▸ Your instructions
Write out every entry exactly as it appears.

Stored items
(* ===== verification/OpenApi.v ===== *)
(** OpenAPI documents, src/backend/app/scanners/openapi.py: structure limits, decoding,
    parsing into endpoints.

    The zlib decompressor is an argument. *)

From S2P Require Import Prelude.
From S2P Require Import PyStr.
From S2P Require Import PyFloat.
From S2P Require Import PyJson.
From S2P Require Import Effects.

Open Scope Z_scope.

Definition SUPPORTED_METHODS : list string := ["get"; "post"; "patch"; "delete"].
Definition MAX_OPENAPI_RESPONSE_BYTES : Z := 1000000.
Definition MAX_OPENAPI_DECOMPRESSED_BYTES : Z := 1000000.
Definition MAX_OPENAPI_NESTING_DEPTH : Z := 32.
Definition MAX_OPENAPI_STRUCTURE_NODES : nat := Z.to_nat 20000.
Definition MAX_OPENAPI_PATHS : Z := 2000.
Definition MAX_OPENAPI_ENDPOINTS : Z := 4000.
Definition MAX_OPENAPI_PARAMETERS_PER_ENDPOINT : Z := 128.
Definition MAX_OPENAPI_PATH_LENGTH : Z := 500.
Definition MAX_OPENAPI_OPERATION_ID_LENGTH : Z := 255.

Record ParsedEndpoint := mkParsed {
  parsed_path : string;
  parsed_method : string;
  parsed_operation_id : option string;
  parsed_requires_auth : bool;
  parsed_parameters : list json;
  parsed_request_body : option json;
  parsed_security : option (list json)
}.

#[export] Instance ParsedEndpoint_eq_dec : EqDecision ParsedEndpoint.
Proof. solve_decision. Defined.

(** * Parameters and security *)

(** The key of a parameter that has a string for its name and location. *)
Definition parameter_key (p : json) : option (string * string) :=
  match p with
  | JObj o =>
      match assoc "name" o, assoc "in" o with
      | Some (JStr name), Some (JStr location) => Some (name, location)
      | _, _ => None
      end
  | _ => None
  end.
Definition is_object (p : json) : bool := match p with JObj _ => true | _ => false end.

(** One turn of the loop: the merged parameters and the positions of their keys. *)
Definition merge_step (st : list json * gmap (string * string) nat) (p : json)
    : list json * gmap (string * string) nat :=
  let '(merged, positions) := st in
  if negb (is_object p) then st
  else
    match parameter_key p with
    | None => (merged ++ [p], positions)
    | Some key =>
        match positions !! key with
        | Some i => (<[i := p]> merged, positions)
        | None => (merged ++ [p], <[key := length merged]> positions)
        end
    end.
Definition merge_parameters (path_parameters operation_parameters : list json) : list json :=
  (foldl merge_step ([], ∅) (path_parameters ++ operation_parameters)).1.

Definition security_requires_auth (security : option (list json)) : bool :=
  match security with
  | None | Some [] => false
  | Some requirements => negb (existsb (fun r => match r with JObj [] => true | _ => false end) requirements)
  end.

▸ Reply
(* ===== verification/OpenApi.v ===== *)
(** OpenAPI documents, src/backend/app/scanners/openapi.py: structure limits, decoding,
    parsing into endpoints.

    The zlib decompressor is an argument. *)

From S2P Require Import Prelude.
From S2P Require Import PyStr.
From S2P Require Import PyFloat.
From S2P Require Import PyJson.
From S2P Require Import Effects.

Open Scope Z_scope.

Definition SUPPORTED_METHODS : list string := ["get"; "post"; "patch"; "delete"].
Definition MAX_OPENAPI_RESPONSE_BYTES : Z := 1000000.
Definition MAX_OPENAPI_DECOMPRESSED_BYTES : Z := 1000000.
Definition MAX_OPENAPI_NESTING_DEPTH : Z := 32.
Definition MAX_OPENAPI_STRUCTURE_NODES : nat := Z.to_nat 20000.
Definition MAX_OPENAPI_PATHS : Z := 2000.
Definition MAX_OPENAPI_ENDPOINTS : Z := 4000.
Definition MAX_OPENAPI_PARAMETERS_PER_ENDPOINT : Z := 128.
Definition MAX_OPENAPI_PATH_LENGTH : Z := 500.
Definition MAX_OPENAPI_OPERATION_ID_LENGTH : Z := 255.

Record ParsedEndpoint := mkParsed {
  parsed_path : string;
  parsed_method : string;
  parsed_operation_id : option string;
  parsed_requires_auth : bool;
  parsed_parameters : list json;
  parsed_request_body : option json;
  parsed_security : option (list json)
}.

#[export] Instance ParsedEndpoint_eq_dec : EqDecision ParsedEndpoint.
Proof. solve_decision. Defined.

(** * Parameters and security *)

(** The key of a parameter that has a string for its name and location. *)
Definition parameter_key (p : json) : option (string * string) :=
  match p with
  | JObj o =>
      match assoc "name" o, assoc "in" o with
      | Some (JStr name), Some (JStr location) => Some (name, location)
      | _, _ => None
      end
  | _ => None
  end.
Definition is_object (p : json) : bool := match p with JObj _ => true | _ => false end.

(** One turn of the loop: the merged parameters and the positions of their keys. *)
Definition merge_step (st : list json * gmap (string * string) nat) (p : json)
    : list json * gmap (string * string) nat :=
  let '(merged, positions) := st in
  if negb (is_object p) then st
  else
    match parameter_key p with
    | None => (merged ++ [p], positions)
    | Some key =>
        match positions !! key with
        | Some i => (<[i := p]> merged, positions)
        | None => (merged ++ [p], <[key := length merged]> positions)
        end
    end.
Definition merge_parameters (path_parameters operation_parameters : list json) : list json :=
  (foldl merge_step ([], ∅) (path_parameters ++ operation_parameters)).1.

Definition security_requires_auth (security : option (list json)) : bool :=
  match security with
  | None | Some [] => false
  | Some requirements => negb (existsb (fun r => match r with JObj [] => true | _ => false end) requirements)
  end.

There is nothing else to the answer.